El sector de La Playa de Auzular, en Orkoien, que va a acoger 2.000 nuevas viviendas —la mitad de ellas públicas— es un terreno “muy extenso, de unos 630.000 km2, que tiene una topografía complicada, con muchos desniveles, y que limita con el polígono industrial y con la ronda”, ha apuntado Germán Velázquez, arquitecto de la Junta de Compensación, en la visita a los terrenos de la presidenta, María Chivite.
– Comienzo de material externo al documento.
(* ===== verification/FloatBits.v ===== *)
(** * Reduced-precision floating-point formats.

    The conversions between single precision and the 16-bit and 8-bit formats
    of torch/headeronly/util: Half.h, BFloat16.h, Float8_e5m2.h,
    Float8_e4m3fn.h, Float8_e5m2fnuz.h, Float8_e4m3fnuz.h, Float8_e8m0fnu.h and
    Float8_fnuz_cvt.h, in their portable versions.  A [float] is represented by
    its 32-bit pattern, so that [fp32_from_bits] and [fp32_to_bits] are the
    identity; its arithmetic is that of SpecFloat at precision 24. *)

From Stdlib Require Import SpecFloat.
From S2P Require Import Prelude.

(** ** Single precision. *)
Definition u32 (x : Z) : Z := x mod 2 ^ 32.
Definition u16 (x : Z) : Z := x mod 2 ^ 16.
Definition u8 (x : Z) : Z := x mod 2 ^ 8.

(** The conversion of a [uint32_t] to [int32_t]. *)
Definition i32 (x : Z) : Z := if x <? 2 ^ 31 then x else x - 2 ^ 32.

(** [__builtin_clz] of a nonzero value. *)
Definition builtin_clz (x : Z) : Z := 31 - Z.log2 x.

(** The number a bit pattern stands for, and back (with one NaN). *)
Definition decode (w : Z) : spec_float :=
  let s := Z.testbit w 31 in
  let e := Z.land (Z.shiftr w 23) 255 in
  let m := Z.land w (2 ^ 23 - 1) in
  if e =? 255 then if m =? 0 then S754_infinity s else S754_nan
  else if e =? 0 then match m with Zpos p => S754_finite s p (-149) | _ => S754_zero s end
  else match m + 2 ^ 23 with Zpos p => S754_finite s p (e - 150) | _ => S754_nan end.

Definition sign_bit (s : bool) : Z := if s then 2 ^ 31 else 0.

Definition encode (f : spec_float) : Z :=
  match f with
  | S754_zero s => sign_bit s
  | S754_infinity s => sign_bit s + Z.shiftl 255 23
  | S754_nan => 0x7FC00000
  | S754_finite s m e =>
      sign_bit s + (if Zpos m <? 2 ^ 23 then Zpos m else Z.shiftl (e + 150) 23 + (Zpos m - 2 ^ 23))
  end.

Definition fp32_add (x y : Z) : Z := encode (SFadd 24 128 (decode x) (decode y)).
Definition fp32_sub (x y : Z) : Z := encode (SFsub 24 128 (decode x) (decode y)).
Definition fp32_mul (x y : Z) : Z := encode (SFmul 24 128 (decode x) (decode y)).
Definition fabsf (x : Z) : Z := Z.land x 0x7FFFFFFF.
Definition isnan32 (x : Z) : bool := 0x7F800000 <? Z.land x 0x7FFFFFFF.

(** ** BFloat16. *)
Definition f32_from_bits (src : Z) : Z := u32 (Z.shiftl src 16).

Definition bits_from_f32 (src : Z) : Z := u16 (Z.shiftr src 16).

Definition round_to_nearest_even (src : Z) : Z :=
  if isnan32 src then 0x7FC0
  else
    let U32 := src in
    let rounding_bias := Z.land (Z.shiftr U32 16) 1 + 0x7FFF in
    u16 (Z.shiftr (u32 (U32 + rounding_bias)) 16).

(** ** Half. *)
Definition fp16_ieee_to_fp32_value (h : Z) : Z :=
  let w := u32 (Z.shiftl h 16) in
  let sign := Z.land w 0x80000000 in
  let two_w := u32 (w + w) in
  let exp_offset := Z.shiftl 0xE0 23 in
  let exp_scale := Z.shiftl 15 23 in
  let normalized_value := fp32_mul (u32 (Z.shiftr two_w 4 + exp_offset)) exp_scale in
  let magic_mask := Z.shiftl 126 23 in
  let magic_bias := 0x3F000000 in
  let denormalized_value := fp32_sub (Z.lor (Z.shiftr two_w 17) magic_mask) magic_bias in
  let denormalized_cutoff := Z.shiftl 1 27 in
  Z.lor sign (if two_w <? denormalized_cutoff then denormalized_value else normalized_value).

Definition fp16_ieee_from_fp32_value (f : Z) : Z :=
  let scale_to_inf := Z.shiftl 239 23 in
  let scale_to_zero := Z.shiftl 17 23 in
  let base := fp32_mul (fp32_mul (fabsf f) scale_to_inf) scale_to_zero in
  let w := f in
  let shl1_w := u32 (w + w) in
  let sign := Z.land w 0x80000000 in
  let bias := Z.land shl1_w 0xFF000000 in
  let bias := if bias <? 0x71000000 then 0x71000000 else bias in
  let base := fp32_add (u32 (Z.shiftr bias 1 + 0x07800000)) base in
  let bits := base in
  let exp_bits := Z.land (Z.shiftr bits 13) 0x00007C00 in
  let mantissa_bits := Z.land bits 0x00000FFF in
  let nonsign := u32 (exp_bits + mantissa_bits) in
  u16 (Z.lor (Z.shiftr sign 16) (if 0xFF000000 <? shl1_w then 0x7E00 else nonsign)).

(** [clz0] is what [__builtin_clz] happens to return for zero. *)
Definition fp16_ieee_to_fp32_bits (clz0 h : Z) : Z :=
  let w := u32 (Z.shiftl h 16) in
  let sign := Z.land w 0x80000000 in
  let nonsign := Z.land w 0x7FFFFFFF in
  let renorm_shift := if nonsign =? 0 then clz0 else builtin_clz nonsign in
  let renorm_shift := if 5 <? renorm_shift then renorm_shift - 5 else 0 in
  let inf_nan_mask := Z.land (Z.shiftr (i32 (u32 (nonsign + 0x04000000))) 8) 0x7F800000 in
  let zero_mask := Z.shiftr (i32 (u32 (nonsign - 1))) 31 in
  Z.lor sign
    (Z.land
       (Z.lor (u32 (Z.shiftr (u32 (Z.shiftl nonsign renorm_shift)) 3 +
                    u32 (Z.shiftl (u32 (0x70 - renorm_shift)) 23))) inf_nan_mask)
       (u32 (Z.lnot zero_mask))).

(** ** Float8_e5m2. *)
Definition fp8e5m2_to_fp32_value (input : Z) : Z :=
  let half_representation := u16 (Z.shiftl input 8) in
  fp16_ieee_to_fp32_value half_representation.

Definition fp8e5m2_from_fp32_value (f : Z) : Z :=
  let fp32_inf := Z.shiftl 255 23 in
  let fp8_max := Z.shiftl 143 23 in
  let denorm_mask := Z.shiftl 134 23 in
  let f_bits := f in
  let sign := Z.land f_bits 0x80000000 in
  let f_bits := Z.lxor f_bits sign in
  let result :=
    if fp8_max <=? f_bits then if fp32_inf <? f_bits then 0x7F else 0x7C
    else if f_bits <? Z.shiftl 113 23 then
      let f_bits := fp32_add f_bits denorm_mask in
      u8 (f_bits - denorm_mask)
    else
      let mant_odd := Z.land (Z.shiftr f_bits 21) 1 in
      let f_bits := u32 (f_bits + (u32 (Z.shiftl (u32 (15 - 127)) 23) + 0xFFFFF)) in
      let f_bits := u32 (f_bits + mant_odd) in
      u8 (Z.shiftr f_bits 21) in
  Z.lor result (u8 (Z.shiftr sign 24)).

Definition e5m2_isnan (x : Z) : bool := 0x7C <? Z.land x 0x7F.
Definition e5m2_isinf (x : Z) : bool := Z.land x 0x7F =? 0x7C.

(** ** Float8_e4m3fn. *)
Definition fp8e4m3fn_to_fp32_value (input : Z) : Z :=
  let w := u32 (Z.shiftl input 24) in
  let sign := Z.land w 0x80000000 in
  let nonsign := Z.land w 0x7FFFFFFF in
  let renorm_shift := if negb (nonsign =? 0) then builtin_clz nonsign else 32 in
  let renorm_shift := if 4 <? renorm_shift then renorm_shift - 4 else 0 in
  let inf_nan_mask := Z.land (Z.shiftr (i32 (u32 (nonsign + 0x01000000))) 8) 0x7F800000 in
  let zero_mask := Z.shiftr (i32 (u32 (nonsign - 1))) 31 in
  Z.lor sign
    (Z.land
       (Z.lor (u32 (Z.shiftr (u32 (Z.shiftl nonsign renorm_shift)) 4 +
                    u32 (Z.shiftl (u32 (0x78 - renorm_shift)) 23))) inf_nan_mask)
       (u32 (Z.lnot zero_mask))).

Definition fp8e4m3fn_from_fp32_value (f : Z) : Z :=
  let fp8_max := Z.shiftl 1087 20 in
  let denorm_mask := Z.shiftl 141 23 in
  let f_bits := f in
  let sign := Z.land f_bits 0x80000000 in
  let f_bits := Z.lxor f_bits sign in
  let result :=
    if fp8_max <=? f_bits then if 0x7F800000 <? f_bits then 0x7F else 0x7E
    else if f_bits <? Z.shiftl 121 23 then
      let f_bits := fp32_add f_bits denorm_mask in
      u8 (f_bits - denorm_mask)
    else
      let mant_odd := Z.land (Z.shiftr f_bits 20) 1 in
      let f_bits := u32 (f_bits + (u32 (Z.shiftl (u32 (7 - 127)) 23) + 0x7FFFF)) in
      let f_bits := u32 (f_bits + mant_odd) in
      let result := u8 (Z.shiftr f_bits 20) in
      if result =? 0x7F then 0x7E else result in
  Z.lor result (u8 (Z.shiftr sign 24)).

Definition e4m3fn_isnan (x : Z) : bool := Z.land x 0x7F =? 0x7F.

(** ** The fnuz formats: no infinity, no negative zero, one NaN. *)
Definition fp8_fnuz_to_fp32_value (we wm x : Z) : Z :=
  let weo := 8 in
  let wmo := 23 in
  if x =? 0 then 0
  else if x =? 0x80 then 0x7F800001
  else
    let mantissa := Z.land x (Z.shiftl 1 wm - 1) in
    let exponent := Z.shiftr (Z.land x 0x7F) wm in
    let '(mantissa, exponent) :=
      if exponent =? 0 then
        let renorm_shift := builtin_clz mantissa in
        let sh := u32 (1 + renorm_shift - (32 - wm)) in
        let mantissa := u32 (Z.shiftl mantissa sh) in
        let exponent := u32 (exponent + u32 (1 - sh)) in
        (Z.land mantissa (Z.shiftl 1 wm - 1), exponent)
      else (mantissa, exponent) in
    let exp_low_cutoff := Z.shiftl 1 (weo - 1) - Z.shiftl 1 (we - 1) in
    let exponent := u32 (exponent + (exp_low_cutoff - 1)) in
    let mantissa := u32 (Z.shiftl mantissa (wmo - wm)) in
    let sign := Z.shiftr x 7 in
    Z.lor (Z.lor (u32 (Z.shiftl sign 31)) (u32 (Z.shiftl exponent 23))) mantissa.

Definition fp8e4m3fnuz_from_fp32_value (f : Z) : Z :=
  let fnuz_max := Z.shiftl 0x87 23 in
  let denorm_mask := Z.shiftl 0x8C 23 in
  let f_bits := f in
  let sign := Z.land f_bits 0x80000000 in
  let f_bits := Z.lxor f_bits sign in
  if fnuz_max <=? f_bits then 0x80
  else if f_bits <? Z.shiftl 0x78 23 then
    let f_bits := fp32_add f_bits denorm_mask in
    let result := u8 (f_bits - denorm_mask) in
    if result =? 0 then 0 else u8 (Z.lor result (Z.shiftr sign 24))
  else
    let mant_odd := Z.land (Z.shiftr f_bits 20) 1 in
    let f_bits := u32 (f_bits + (u32 (Z.shiftl (u32 (8 - 127)) 23) + 0x7FFFF)) in
    let f_bits := u32 (f_bits + mant_odd) in
    let result := u8 (Z.shiftr f_bits 20) in
    u8 (Z.lor result (Z.shiftr sign 24)).

Definition fp8e5m2fnuz_from_fp32_value (f : Z) : Z :=
  let fnuz_max := Z.shiftl 0x8F 23 in
  let denorm_mask := Z.shiftl 0x85 23 in
  let f_bits := f in
  let sign := Z.land f_bits 0x80000000 in
  let f_bits := Z.lxor f_bits sign in
  if fnuz_max <=? f_bits then 0x80
  else if f_bits <? Z.shiftl 0x70 23 then
    let f_bits := fp32_add f_bits denorm_mask in
    let result := u8 (f_bits - denorm_mask) in
    if result =? 0 then 0 else u8 (Z.lor result (Z.shiftr sign 24))
  else
    let mant_odd := Z.land (Z.shiftr f_bits 21) 1 in
    let f_bits := u32 (f_bits + (u32 (Z.shiftl (u32 (16 - 127)) 23) + 0xFFFFF)) in
    let f_bits := u32 (f_bits + mant_odd) in
    let result := u8 (Z.shiftr f_bits 21) in
    u8 (Z.lor result (Z.shiftr sign 24)).

Definition fnuz_isnan (x : Z) : bool := x =? 0x80.

(** ** Float8_e8m0fnu: an exponent without sign and mantissa. *)
Definition fp8e8m0fnu_from_fp32_value (f : Z) : Z :=
  let f_bits := f in
  let exponent := Z.land (Z.shiftr f_bits 23) 255 in
  if exponent =? 255 then u8 exponent
  else
    let g := 0 <? Z.land f_bits 0x400000 in
    let r := 0 <? Z.land f_bits 0x200000 in
    let s := 0 <? Z.land f_bits 0x1FFFFF in
    let lsb := 0 <? exponent in
    let round_up :=
      if g then if r || s then true else if lsb then true else false
      else false in
    let exponent := if round_up then exponent + 1 else exponent in
    u8 exponent.

Definition e8m0fnu_isnan (x : Z) : bool := x =? 255.

Definition fp8e8m0fnu_to_fp32_value (x : Z) : Z :=
  if x =? 0 then 0x00400000
  else if e8m0fnu_isnan x then 0x7F800001
  else u32 (Z.shiftl x 23).

(** ** Rounding to nearest, ties to even. *)

(** [x / 2^n] rounded. *)
Definition rne (n x : Z) : Z :=
  let lo := x / 2 ^ n in
  let d := x mod 2 ^ n in
  if 2 * d <? 2 ^ n then lo
  else if 2 * d =? 2 ^ n then if Z.even lo then lo else lo + 1
  else lo + 1.

(** [p] is the pattern whose value is nearest to [x]; of two at the same
    distance it is the even one. *)
Definition nearest_even (V : Z → Z) (x p : Z) : Prop :=
  0 ≤ p ∧ ∀ q, 0 ≤ q → q ≠ p →
    Z.abs (V p - x) < Z.abs (V q - x) ∨ Z.abs (V p - x) = Z.abs (V q - x) ∧ Z.even p = true.

Lemma pow2_pos n : 0 ≤ n → 0 < 2 ^ n.
Proof. intros. by apply Z.pow_pos_nonneg. Qed.

(** A value is split at a power of two. *)
Lemma split_pow2 n x : 0 ≤ n → x = x / 2 ^ n * 2 ^ n + x mod 2 ^ n ∧ 0 ≤ x mod 2 ^ n < 2 ^ n.
Proof.
  intros H. pose proof (pow2_pos n H).
  split; [rewrite Z.mul_comm; by apply Z.div_mod; lia|apply Z.mod_pos_bound; lia].
Qed.

Lemma div_unique_pow2 n q r : 0 ≤ n → 0 ≤ r < 2 ^ n → (q * 2 ^ n + r) / 2 ^ n = q ∧ (q * 2 ^ n + r) mod 2 ^ n = r.
Proof.
  intros H Hr. split.
  - symmetry. apply (Z.div_unique _ _ _ r); lia.
  - symmetry. apply (Z.mod_unique _ _ q); lia.
Qed.

Lemma rne_split n lo d : 0 ≤ n → 0 ≤ d < 2 ^ n →
  rne n (lo * 2 ^ n + d) =
    if 2 * d <? 2 ^ n then lo else if 2 * d =? 2 ^ n then if Z.even lo then lo else lo + 1 else lo + 1.
Proof. intros H Hd. unfold rne. by destruct (div_unique_pow2 n lo d H Hd) as [-> ->]. Qed.

(** The rounding bias of the code. *)
Lemma rne_bias n x : 1 ≤ n →
  Z.shiftr (x + (2 ^ (n - 1) - 1) + Z.land (Z.shiftr x n) 1) n = rne n x.
Proof.
  intros H. change 1 with (Z.ones 1) at 3. rewrite Z.land_ones, !Z.shiftr_div_pow2 by lia.
  destruct (split_pow2 n x ltac:(lia)) as [E Hd]. set (lo := x / 2 ^ n) in *. set (d := x mod 2 ^ n) in *.
  rewrite E, rne_split by lia.
  assert (2 ^ n = 2 * 2 ^ (n - 1)) as Ep by (rewrite <- Z.pow_succ_r by lia; f_equal; lia).
  pose proof (pow2_pos (n - 1) ltac:(lia)) as Hp.
  assert (lo mod 2 = if Z.even lo then 0 else 1) as Ho.
  { rewrite Zmod_even. reflexivity. }
  replace (2 ^ 1) with 2 by done. rewrite Ho.
  assert (∀ r, 0 ≤ r < 2 ^ n → (lo * 2 ^ n + r) / 2 ^ n = lo) as H0 by (intros; by apply div_unique_pow2; lia).
  assert (∀ r, 2 ^ n ≤ r < 2 * 2 ^ n → (lo * 2 ^ n + r) / 2 ^ n = lo + 1) as H1.
  { intros r Hr. replace (lo * 2 ^ n + r) with ((lo + 1) * 2 ^ n + (r - 2 ^ n)) by lia.
    apply div_unique_pow2; lia. }
  replace (lo * 2 ^ n + d + (2 ^ (n - 1) - 1) + (if Z.even lo then 0 else 1)) with
    (lo * 2 ^ n + (d + 2 ^ (n - 1) - 1 + (if Z.even lo then 0 else 1))) by lia.
  repeat case_bool; first [apply H0 | apply H1]; lia.
Qed.
(* ===== verification/FloatRounding.v ===== *)
(** * Correct rounding of the reduced-precision formats.

    The half-precision conversions of Half.h, which round by scaling and adding
    in single precision, and the theorems about all the formats of FloatBits:
    correct rounding of the conversions from single precision and exactness of
    the conversions to it. *)

From Stdlib Require Import SpecFloat.
From S2P Require Import Prelude FloatBits.

(** ** Half: scaling by powers of two and adding one. *)
Lemma digits_log2 p : Zpos (digits2_pos p) = Z.log2 (Zpos p) + 1.
Proof.
  pose proof (Z.log2_spec (Zpos p) ltac:(lia)) as [H1 H2]. pose proof (Z.log2_nonneg (Zpos p)).
  apply digits_spec; [lia|]. replace (Z.log2 (Zpos p) + 1 - 1) with (Z.log2 (Zpos p)) by lia.
  replace (Z.log2 (Zpos p) + 1) with (Z.succ (Z.log2 (Zpos p))) by lia. lia.
Qed.

Lemma rne_exact n x : 0 ≤ n → rne n (x * 2 ^ n) = x.
Proof.
  intros Hn. rewrite <- (Z.add_0_r (x * 2 ^ n)), rne_split by (pose proof (pow2_pos n); lia).
  pose proof (pow2_pos n Hn). destruct (2 * 0 <? 2 ^ n) eqn:E; bool_simpl; lia.
Qed.

(** Rounding an exact multiple of the final unit. *)
Lemma binary_round_aux_exact S a n e :
  0 ≤ n → Zpos S = Zpos a * 2 ^ n → fexp 24 128 (Z.log2 (Zpos a) + 1 + n + e) = e + n →
  binary_round_aux 24 128 false (Zpos S) e loc_Exact =
    if e + n <=? 104 then S754_finite false a (e + n) else S754_infinity false.
Proof.
  intros Hn ES Hf. assert (Z.log2 (Zpos S) = Z.log2 (Zpos a) + n) as Hl.
  { rewrite ES, Z.log2_mul_pow2 by lia. lia. }
  unfold binary_round_aux, shr_fexp. unfold Zdigits2 at 1. rewrite digits_log2, Hl.
  replace (Z.log2 (Zpos a) + n + 1 + e) with (Z.log2 (Zpos a) + 1 + n + e) by lia. rewrite Hf.
  replace (e + n - e) with n by lia.
  assert (shr (shr_record_of_loc (Zpos S) loc_Exact) e n = (shifted n (Zpos S), e + n)) as ->.
  { unfold shr. destruct n as [|q|q]; [|by rewrite iter_pos_iter, <- shr_iter|lia].
    unfold shifted. simpl. rewrite Z.div_1_r. f_equal. lia. }
  rewrite shifted_round, ES, rne_exact by lia. unfold Zdigits2. rewrite digits_log2.
  replace (Z.log2 (Zpos a) + 1 + (e + n)) with (Z.log2 (Zpos a) + 1 + n + e) by lia. rewrite Hf.
  replace (e + n - (e + n)) with 0 by lia. done.
Qed.

(** Patterns of canonical numbers. *)
Lemma decode_encode m e :
  Zpos m < 2 ^ 24 → -149 ≤ e ≤ 104 → 2 ^ 23 ≤ Zpos m ∨ e = -149 →
  decode (encode (S754_finite false m e)) = S754_finite false m e.
Proof.
  intros Hm He Hc. unfold encode, sign_bit. destruct (Zpos m <? 2 ^ 23) eqn:E; bool_simpl.
  - assert (e = -149) as -> by lia. rewrite Z.add_0_l. rewrite <- (Z.add_0_l (Zpos m)).
    rewrite <- (Z.mul_0_l (2 ^ 23)), decode_fields by lia. done.
  - rewrite Z.add_0_l, Z.shiftl_mul_pow2, decode_fields by (try lia; change (2 ^ 24) with (2 * 2 ^ 23) in *; lia).
    destruct (e + 150 =? 0) eqn:E0; bool_simpl; [lia|].
    replace (Zpos m - 2 ^ 23 + 2 ^ 23) with (Zpos m) by lia. f_equal. lia.
Qed.

(** [(|f| * 2^112) * 2^-110] is four times [|f|], or infinite from 2^16 on. *)
Lemma scale_by_four p e :
  Z.log2 (Zpos p) < 24 → -149 ≤ e ≤ 104 →
  let base := encode (SFmul 24 128 (decode (encode (SFmul 24 128 (S754_finite false p e)
    (decode (Z.shiftl 239 23))))) (decode (Z.shiftl 17 23))) in
  if e + Z.log2 (Zpos p) + 1 <=? 16 then
    ∃ a g, decode base = S754_finite false a g ∧ Zpos a * 2 ^ (g + 149) = Zpos p * 2 ^ (e + 149) * 2 ^ 2 ∧
      -149 ≤ g ≤ Z.max (e + Z.log2 (Zpos p) - 21) (-149)
  else base = 0x7F800000.
Proof.
  intros HD He. set (D := Z.log2 (Zpos p) + 1). pose proof (Z.log2_nonneg (Zpos p)).
  pose proof (Z.log2_spec (Zpos p) ltac:(lia)) as Hp. change (Z.succ (Z.log2 (Zpos p))) with D in Hp.
  replace (Z.log2 (Zpos p)) with (D - 1) in Hp by lia.
  rewrite !Z.shiftl_mul_pow2, !decode_pow2 by lia. cbn [SFmul xorb].
  change (239 - 150) with 89. change (17 - 150) with (-133).
  (* the mantissa filled up to 24 bits *)
  assert (∃ q, Zpos q = Zpos p * 2 ^ (24 - D)) as [q Eq].
  { pose proof (pow2_pos (24 - D) ltac:(lia)). exists (Z.to_pos (Zpos p * 2 ^ (24 - D))).
    apply Z2Pos.id. nia. }
  assert (Z.log2 (Zpos q) = 23) as Hq by (rewrite Eq, Z.log2_mul_pow2 by lia; lia).
  assert (2 ^ 23 ≤ Zpos q < 2 ^ 24) as Hqb by (pose proof (Z.log2_spec (Zpos q) ltac:(lia)); rewrite Hq in *; done).
  rewrite (binary_round_aux_exact _ q (D - 1) (e + 89)).
  2: lia.
  2: { rewrite Pos2Z.inj_mul, Eq. change (Zpos (2 ^ 23)) with (2 ^ 23). rewrite <- Z.mul_assoc, <- Z.pow_add_r by lia.
       do 2 f_equal. lia. }
  2: { rewrite Hq. unfold fexp, emin. lia. }
  replace (e + Z.log2 (Z.pos p) + 1) with (e + D) by lia.
  replace (e + 89 + (D - 1) <=? 104) with (e + D <=? 16)
    by (apply eq_true_iff_eq; rewrite !Z.leb_le; lia).
  destruct (e + D <=? 16) eqn:E; bool_simpl; [|done].
  rewrite decode_encode by lia. cbn [SFmul xorb].
  set (e0 := e + 89 + (D - 1) + -133). set (n := Z.max 23 (-149 - e0)).
  assert (∃ a, Zpos a = Zpos p * 2 ^ (47 - D - n)) as [a Ea].
  { pose proof (pow2_pos (47 - D - n) ltac:(lia)). exists (Z.to_pos (Zpos p * 2 ^ (47 - D - n))).
    apply Z2Pos.id. nia. }
  assert (Z.log2 (Zpos a) = 46 - n) as Ha by (rewrite Ea, Z.log2_mul_pow2 by lia; lia).
  pose proof (Z.log2_spec (Zpos a) ltac:(lia)) as Hab. rewrite Ha in Hab.
  rewrite (binary_round_aux_exact _ a n e0).
  2: lia.
  2: { rewrite Pos2Z.inj_mul, Eq, Ea. change (Zpos (2 ^ 23)) with (2 ^ 23).
       rewrite <- !Z.mul_assoc, <- !Z.pow_add_r by lia. do 2 f_equal. lia. }
  2: { rewrite Ha. unfold fexp, emin. lia. }
  destruct (e0 + n <=? 104) eqn:E1; bool_simpl; [|lia].
  assert (2 ^ Z.succ (46 - n) ≤ 2 ^ 24) as Hpow by (apply Z.pow_le_mono_r; lia).
  exists a, (e0 + n). split; [apply decode_encode; [lia|lia|]|].
  - destruct (Z.eq_dec n 23) as [En|]; [left|right; lia]. rewrite En in Hab. change (46 - 23) with 23 in Hab. lia.
  - split; [|lia]. rewrite Ea, <- !Z.mul_assoc, <- !Z.pow_add_r by lia. do 2 f_equal. lia.
Qed.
Para abordar esta última cuestión y solventar el problema de la afección acústica, Velázquez ha explicado que el espacio natural “de 170.000 km2” actuará como “colchón verde para estar protegidos”. Del mismo modo, aunque el proyecto se sitúe muy próximo al pueblo antiguo, “el desarrollo se llevará a cabo respetándolo y protegiéndolo con una zona verde”. Asimismo, la transición con las viviendas construidas alrededor se llevará a cabo de forma “progresiva”, con el fin de que el impacto entre la vivienda unifamiliar y el edificio de viviendas sea el mínimo posible. 

De esta manera, el área de intervención queda dividido en tres líneas bien diferenciadas. La más lejana al municipio será “una gran manzana con aberturas para la comunicación, un boulevard peatonal bien protegido del viento y espacios de encuentro”. La siguiente línea estará compuesta por viviendas de menor altura, con una planta baja y cuatro plantas; y las de la zona más cercana a la existencia de Orkoien tendrán una planta baja, dos alturas y un ático. En las últimas parcelas, “habrá alguna vivienda unifamiliar para acabar de integrar estos pequeños recovecos” y para que la integración con el entorno sea correcta, ha detallado el arquitecto. Asimismo, “todas ellas tendrán un asoleamiento y unas vistas adecuadas”, ha asegurado.

El municipio también será dotado con infraestructuras que responderán a las nuevas demandas, ya que la construcción de este proyecto duplicará la población de Orkoien. De esta manera, ha detallado el arquitecto, "tenemos pensadas dos dotaciones docente-culturales, dos deportivas, una supramunicipal y tres equipamientos polivalentes. Pese a que el objetivo es comenzar "a mover tierra" en el año 2027, lo cierto es que la fecha no se ha confirmado, aunque sí se ha señalado con optimismo.